(** * lightlab.util.io : sweep progress counter, file helpers, JSON pickling

    A shallow embedding of [lightlab/util/io.py].

    - [ProgressWriter] : the n-dimensional sweep counter of class
      [ProgressWriter] ([__init__], [update], [__updateOneInternal]); what
      it prints and writes is kept as a list of outputs.
    - [Files] : [_makeFileExist], [savePickle]/[loadPickle],
      [_gzfilename], [savePickleGzip]/[loadPickleGzip], [saveMat]/[loadMat]
      over a file system given as the regular files and the directories
      by path, with a log of the calls.
    - [JSONpickleable] : [__getstate__], [__setstate__], [_fromJSONcheck]
      over a heap of insertion-ordered dictionaries.
    - [JSONfile] : [copy], [save], [load] over the heap and text files by
      name; [Pickled] gives the states of the two pickling methods in
      closed form.

    Libraries the module calls ([pathlib], [pickle], [gzip], [scipy.io],
    [dill], [jsonpickle]) and the clock are interfaces here: the properties
    hold for every implementation, and [Example] gives small ones to run.
    Integers held in numpy arrays are int64 with wrap-around; [ofTotal] and
    [steps] are Python integers. *)

From Stdlib Require Import ZArith Lia String Ascii List.
From stdpp Require Import base tactics option numbers list strings gmap pretty.

Local Open Scope Z_scope.

(** ** Exceptions and results shared by the three parts *)

Inductive exn : Type :=
  | Exception (msg : string)
  | IndexError
  | TypeError (msg : string)
  | FileNotFoundError (path : string)
  | FileExistsError (path : string)
  | IsADirectoryError (path : string)
  | NotADirectoryError (path : string)
  | OverflowError (msg : string)
  | PicklingError
  | UnpicklingError
  | KeyError (key : string)
  | AttributeError (attr : string)
  | OSError (msg : string).

(** A call either returns, or raises with the store as it was when the
    exception left the function. *)
Inductive res (S A : Type) : Type :=
  | Done (a : A) (s : S)
  | Raised (e : exn) (s : S).
Arguments Done {S A} a s.
Arguments Raised {S A} e s.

########################################

**YOUR INSTRUCTIONS**
Restate word for word the lines in the material above from the one with "- [ProgressWriter] : the" to the one with "over a heap"; both of those lines count, and nothing else does.

**FINAL ANSWER**
    - [ProgressWriter] : the n-dimensional sweep counter of class
      [ProgressWriter] ([__init__], [update], [__updateOneInternal]); what
      it prints and writes is kept as a list of outputs.
    - [Files] : [_makeFileExist], [savePickle]/[loadPickle],
      [_gzfilename], [savePickleGzip]/[loadPickleGzip], [saveMat]/[loadMat]
      over a file system given as the regular files and the directories
      by path, with a log of the calls.
    - [JSONpickleable] : [__getstate__], [__setstate__], [_fromJSONcheck]
      over a heap of insertion-ordered dictionaries.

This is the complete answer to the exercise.